What you have to do: Repeat only the lines below from the one containing "Definition theSubscriptions : Subscriptions" through the one containing "Definition iterateSubs (m", inclusive, exactly as written.

(Data excerpts)
....
(* ===== verification/ServiceWitnesses.v ===== *)
(** * The theorems on the enclave service, applied

    A viewing key, a subscription, the requests to an enclave in sequence, a
    validator that is given a batch, and a node that restarts without its
    states. *)

From S2P Require Import Prelude Types Codec Bytes L1Chain EnclaveDB BatchDB Events Storage StorageInv StorageOps StorageSpec CrossChain BlockProcessor Reads Executor ExecutorSpec Growth Mempool Registry Params L2Chain RollupCompression RollupSpec Rollups Sequencer Validator SequencerSpec Replay ViewingKeys Subscriptions Service RPC NodeInv RPCSpec GasSpec ServiceInv ServiceSpec Recovery Concrete Scenario NodeWitnesses HistoryWitnesses.

Local Open Scope Z_scope.

(** ** Viewing keys and subscriptions *)

Lemma viewing_key_accepted_witness :
  ∃ k, GenerateViewingKeyForWallet [10] [20] = Ok k ∧
    New (vk_Account k) (vk_PublicKey k) (vk_Signature k) = Ok (mkVKHandler [20]).
Proof.
  assert (is_ok (GenerateViewingKeyForWallet [10] [20])) as Hok by (vm_compute; exact I).
  destruct (GenerateViewingKeyForWallet [10] [20]) as [k|?|?] eqn:Hk; [|destruct Hok..]. exists k. split; [reflexivity|].
  apply (viewing_key_accepted [10] [20] k Hk).
  assert (match GenerateViewingKeyForWallet [10] [20] with
          | Ok k => is_Some (RecoverAddress (GenerateSignMessageOG (vk_PublicKey k) (vk_Account k)) (vk_Signature k))
          | _ => False
          end) as Hog by (vm_compute; eexists; reflexivity).
  rewrite Hk in Hog. exact Hog.
Defined.

(** Account 10 subscribes with the key 20. *)
Definition theSubscriptions : Subscriptions :=
  (AddSubscription "id" (10 :: 20 :: match Sign [10] [20] with Ok sig => sig | _ => [] end) ∅).1.
Definition theLog : Log := mkLog 40 [900; 10] [] 0 1001 0 0 0.
Definition logReceipts : list Receipt := [mkReceipt 1 1001 (Batch.hashOf gb) 0 0 [theLog]].
Definition iterateSubs (m : Subscriptions) : list (string * LogSubscription) := map_to_list m.

Lemma theSubscriptions_ok : subs_ok theSubscriptions.
Proof. apply AddSubscription_ok. intros id sub Hsub. discriminate Hsub. Qed.

Lemma GetSubscribedLogsForBatch_correct_witness :
  ∃ s m enc sub, GetSubscribedLogsForBatch iterateSubs theSubscriptions gb logReceipts s4 = (s, Ok (Some m)) ∧
    m !! "id" = Some enc ∧ theSubscriptions !! "id" = Some sub ∧ authorised (sub_Account sub) (publicViewingKey (sub_VkHandler sub)).
Proof.
  assert (match (GetSubscribedLogsForBatch iterateSubs theSubscriptions gb logReceipts s4).2 with
          | Ok (Some m) => is_Some (m !! "id")
          | _ => False
          end) as Hrun by (vm_compute; eexists; reflexivity).
  destruct (GetSubscribedLogsForBatch iterateSubs theSubscriptions gb logReceipts s4) as [s [[m|]|?|?]] eqn:Hget; [|destruct Hrun..].
  destruct (GetSubscribedLogsForBatch_correct iterateSubs (λ m, reflexivity _) theSubscriptions gb logReceipts s4 s m
    theSubscriptions_ok Hget) as (st&_&Hm).
  destruct Hrun as [enc Henc]. pose proof (proj1 (Hm "id" enc) Henc) as (sub&logs&b&Hs&Ha&_).
  exists s, m, enc, sub. split; [reflexivity|]. split; [exact Henc|]. split; [exact Hs|exact Ha].
Defined.

(** ** Requests in sequence *)

(** The hashes of L1 blocks are negative here, those of batches positive. *)
Definition l1_hash (h : Hash) : Prop := h < 0.

Definition sequencerCfg : EnclaveConfig := mkEnclaveConfig SequencerNode cfg1 99 0 0 99 "host".
Definition sv0 : Service (gmap Hash bytes) :=
  mkService _ _ (mkEnclave _ _ emptyStorage (mkRegistry false []) ∅ None) ∅ false.
Definition sv1 : Service (gmap Hash bytes) := (SubmitL1Block 30 sequencerCfg blk1 [] sv0).1.
Definition sv2 : Service (gmap Hash bytes) := (enclave_CreateBatch 30 sequencerCfg Sender iterate 100 sv1).1.
(** A restart that loses the states. *)
Definition sv3 : Service (gmap Hash bytes) :=
  mkService _ _ (mkEnclave _ _ (restoreStateDBCache 30 sequencerCfg 5 (mkStorage _ _ (s_db (e_storage (sv_enclave sv2))) ∅ ∅)).1
                  (mkRegistry false []) ∅ None) ∅ false.

Abbreviation step := (service_step l1_hash 30 sequencerCfg Sender iterate iterateSubs).

Lemma step_sv1 : step sv0 sv1.
Proof.
  apply (step_SubmitL1Block l1_hash 30 sequencerCfg Sender iterate iterateSubs sv0 blk1 []). split.
  - reflexivity.
  - split; [by eexists|]. split; [by vm_compute|]. intros _. left. split; by vm_compute.
  - by intros h a.
  - intros br rs Hbr Hrs. vm_compute in Hbr. injection Hbr as <-. vm_compute in Hrs. injection Hrs as <-. constructor.
Qed.

Lemma sv3_run : rtc step sv0 sv3.
Proof.
  eapply rtc_l; [exact step_sv1|]. eapply rtc_l; [apply (step_CreateBatch _ _ _ _ _ _ sv1 100)|].
  apply rtc_once. apply (step_restart l1_hash 30 sequencerCfg Sender iterate iterateSubs sv2 ∅ ∅ 5). intros h. reflexivity.
Qed.

(** The genesis batch is stored, and its state was restored. *)
Lemma enclave_invariant_witness :
  service_ok l1_hash sv3 ∧ size (batches (s_db (e_storage (sv_enclave sv3)))) = 1%nat ∧
  size (s_tries (e_storage (sv_enclave sv3))) = 1%nat.
Proof.
  split; [|vm_compute; split; reflexivity].
  apply (enclave_invariant l1_hash) with (fuel := 30%nat) (cfg := sequencerCfg) (AuthSender := Sender) (iterate := iterate)
    (iterateSubs := iterateSubs) (sv := sv0).
  - intros h Hh. unfold l1_hash, BatchHeader_Hash, rlpHash_batch, concrete_hashing, numberOf in Hh. lia.
  - intros Hh. unfold l1_hash, EmptyHash in Hh. lia.
  - intros tx v Hv. cbn in Hv. destruct (0 <=? tx_nonce tx) eqn:E; [apply Z.leb_le in E; exact E|discriminate Hv].
  - split; reflexivity.
  - reflexivity.
  - exact sv3_run.
Defined.

(** ** A validator that is given a batch *)

Definition validatorCfg : EnclaveConfig := mkEnclaveConfig ValidatorNode cfg1 99 0 0 99 "host".
Definition validator4 : Service (gmap Hash bytes) := mkService _ _ (enclaveAt s4) ∅ false.
Definition theExt : ExtBatch :=
  match ToExtBatch theBatch with Ok ext => ext | _ => mkExtBatch (Batch.Header theBatch) [] [] end.

Lemma s4_following : following (s_db s7) (s_tries s7) B1 (Batch.SeqNo theBatch) (Batch.hashOf gb) validator4.
Proof.
  split; [reflexivity|change (e_storage (sv_enclave validator4)) with s4..].
  - exact s4_replica.
  - exact s4_knows.
  - intros h ab Hab Hc. revert h ab Hab Hc.
    apply (map_check (batches (s_db s4)) (λ _ ab, ab_canonical ab = true → ab_executed ab = true)). by vm_compute.
  - exact s4_fk.
  - exact s4_below.
  - assert (match batches (s_db s4) !! Batch.hashOf gb with
            | Some ab => ab_canonical ab = true ∧ ab_executed ab = true ∧ is_Some (s_tries s4 !! Root (ab_header ab))
            | None => False
            end) as Hpar by (vm_compute; split; [reflexivity|split; [reflexivity|eexists; reflexivity]]).
    destruct (batches (s_db s4) !! Batch.hashOf gb) as [pab|]; [|destruct Hpar]. destruct Hpar as (Hc&Hx&st&Hst).
    exists pab, st. split; [reflexivity|]. split; [exact Hc|]. split; [exact Hx|exact Hst].
Qed.

Lemma theBatch_published : published (C:=gmap Hash bytes) 10 (s_db s7) (s_tries s7) B1 theBatch theExt.
Proof.
  split.
  - exact theBatch_at_sequencer.
  - left. vm_compute. reflexivity.
  - destruct theBatch_storable as [_ S2 _ _ S5 S6 S7]. split; [reflexivity|exact S2|by eexists|by eexists|exact S5|exact S6|exact S7].
  - vm_compute. reflexivity.
  - vm_compute. reflexivity.
  - exact theBatch_recordable.
Qed.

Lemma validator_follows_sequencer_witness :
  ∃ sv', forM [theExt] (SubmitBatch 10 validatorCfg) validator4 = (sv', Ok tt) ∧
    follower_has (s_tries s7) (s_db (e_storage (sv_enclave sv'))) (s_tries (e_storage (sv_enclave sv'))) theBatch.
Proof.
  destruct (validator_follows_sequencer 10 validatorCfg (s_db s7) (s_tries s7) (so_db _ s7_ok) s7_parents B1
    [(theBatch, theExt)] (Batch.SeqNo theBatch) (Batch.hashOf gb) validator4 eq_refl s4_following)
    as (sv'&Hrun&_&Hall&_).
  - constructor; [exact theBatch_published|constructor].
  - split; [reflexivity|]. split; [vm_compute; reflexivity|exact I].
  - constructor; [vm_compute; reflexivity|constructor].
  - exists sv'. split; [exact Hrun|]. exact (Forall_inv Hall).
Defined.

(** ** A restart without states *)

(** The node that executed the batch. *)
Definition s8 : CStorage := (StoreExecutedBatch theBatch [] s7).1.
Definition lost : CStorage := mkStorage _ _ (s_db s8) ∅ ∅.

Lemma s8_ok : storage_ok s8.
Proof. by destruct (StoreExecutedBatch_spec s7 theBatch [] s7_ok) as (?&_). Qed.

Lemma s8_parents : parents_ok (s_db s8).
Proof.
  unfold parents_ok. apply (map_check (batches (s_db s8)) (λ _ ab, blocks (s_db s8) !! ParentHash (ab_header ab) = None)). by vm_compute.
Qed.

Lemma lost_holds : holds (s_db s8) ∅ lost.
Proof. split; [reflexivity|]. split; [reflexivity|]. intros h v Hv. discriminate Hv. Qed.

Definition head8 : ABatch := mkABatch (Batch.Header theBatch) (Batch.Transactions theBatch) true true.
Definition rerun8 : CStorage * result ComputedBatch := ComputeBatch 10 (contextOf (ab_batch head8)) s8.

Lemma s8_head : ReadCurrentHeadBatch (s_db s8) = Ok (ab_batch head8).
Proof. vm_compute. reflexivity. Qed.

Lemma head8_recomputes : recomputes (C:=gmap Hash bytes) 10 (s_db s8) (s_tries s8) (ab_batch head8).
Proof.
  assert (match rerun8.2 with
          | Ok cb => same_unsigned (cb_Batch cb) theBatch ∧ Batch.Transactions (cb_Batch cb) = Batch.Transactions theBatch ∧
              s_tries s8 !! Root (Batch.Header theBatch) = Some (cb_state cb)
          | _ => False
          end) as Hrun by (vm_compute; split; [|split]; reflexivity).
  destruct rerun8 as [s [cb|?|?]] eqn:Heq; [|destruct Hrun..].
  exists cb, s8, s. split; [exact (holds_self s8 s8_ok)|]. split; [exact Heq|exact Hrun].
Qed.

Lemma head8_rebuildable : rebuildable (C:=gmap Hash bytes) 10 validatorCfg (s_db s8) (s_tries s8) (Batch.hashOf (ab_batch head8)).
Proof.
  apply (rebuildable_batch _ _ _ _ _ head8); [vm_compute; reflexivity|exact head8_recomputes|].
  apply (rebuildable_genesis _ _ _ _ _ (mkABatch (Batch.Header gb) [] true true)); [vm_compute; reflexivity|].
  split; vm_compute; reflexivity.
Qed.

Lemma restoreStateDBCache_restores_witness :
  ∃ s tr st, restoreStateDBCache 10 validatorCfg 5 lost = (s, Ok tt) ∧ holds (s_db s8) tr s ∧
    tr !! Root (Batch.Header theBatch) = Some st ∧ s_tries s8 !! Root (Batch.Header theBatch) = Some st.
Proof.
  destruct (restoreStateDBCache_restores 10 validatorCfg (s_db s8) (s_tries s8) (so_db _ s8_ok) s8_parents 5 ∅ lost (ab_batch head8)
    lost_holds (map_empty_subseteq _) s8_head head8_rebuildable ltac:(vm_compute; reflexivity)) as (s&tr&st&Hrun&Hs&_&_&Hst&Hst').
  exists s, tr, st. split; [exact Hrun|]. split; [exact Hs|]. split; [exact Hst|exact Hst'].
Defined.

(** ** The theorems on requests of users, applied

    A call of an account, its gas estimate, a call message in two orders, and a
    malformed request. *)



Lemma s4_sound : sound s4.
Proof. split; [exact s4_ok|exact s4_parents]. Qed.

Definition theCallRun : Service (gmap Hash bytes) * result EnclaveResponse := handle validatorCfg Sender 34 RObsCall [2] validator4.


(** A call of account 10. *)
Definition theArgs : TransactionArgs := mkTransactionArgs (Some 10) None None None None None (Some 0) (Some 0) None.

Lemma DoEstimateGas_least_witness :
  ∃ s', (DoEstimateGas 34 theArgs LatestBlockNumber GlobalGasCap s4) = (s', Ok 30000) ∧
    enough theArgs LatestBlockNumber s4 30000 ∧ short theArgs LatestBlockNumber s4 29999.
Proof.
  assert ((DoEstimateGas 34 theArgs LatestBlockNumber GlobalGasCap s4).2 = Ok 30000) as Hout by (vm_compute; reflexivity).
  assert ((gasCeiling theArgs LatestBlockNumber GlobalGasCap s4).2 = Ok GlobalGasCap) as Hcap by (vm_compute; reflexivity).
  destruct (gasCeiling theArgs LatestBlockNumber GlobalGasCap s4) as [s1 r] eqn:Hrun. cbn [snd] in Hcap. rewrite Hcap in Hrun.
  destruct (DoEstimateGas_least 34 theArgs LatestBlockNumber s4 s1 GlobalGasCap s4_sound I (le_n 34) Hrun) as (_&Hest&_).
  destruct (DoEstimateGas 34 theArgs LatestBlockNumber GlobalGasCap s4) as [s' r']. cbn [snd] in Hout, Hest. rewrite Hout in Hest |- *.
  destruct Hest as (_&Hen&Hsh). exists s'. split; [reflexivity|]. split; [exact Hen|]. apply Hsh. reflexivity.
Defined.

Lemma ExtractEthCall_order_witness :
  same_result (ExtractEthCall (JObject [("From", JString "0x0a"); ("value", JString "0x5")]))
    (ExtractEthCall (JObject [("value", JString "0x5"); ("From", JString "0x0a")])).
Proof.
  apply (ExtractEthCall_order [("From", JString "0x0a"); ("value", JString "0x5")] [("value", JString "0x5"); ("From", JString "0x0a")]).
  - apply perm_swap.
  - exact (bool_decide_eq_true_1 (NoDup ["from"; "value"]) eq_refl).
Defined.

Lemma malformed_request_crashes_witness : ∃ c, handle validatorCfg Sender 34 RObsCall [4] validator4 = (validator4, Crash c).
Proof. apply (malformed_request_crashes validatorCfg Sender 34 RObsCall [4] [JNull; JNumber 5; JNull] validator4); reflexivity. Defined.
....
Exercise response:
Definition theSubscriptions : Subscriptions :=
  (AddSubscription "id" (10 :: 20 :: match Sign [10] [20] with Ok sig => sig | _ => [] end) ∅).1.
Definition theLog : Log := mkLog 40 [900; 10] [] 0 1001 0 0 0.
Definition logReceipts : list Receipt := [mkReceipt 1 1001 (Batch.hashOf gb) 0 0 [theLog]].
Definition iterateSubs (m : Subscriptions) : list (string * LogSubscription) := map_to_list m.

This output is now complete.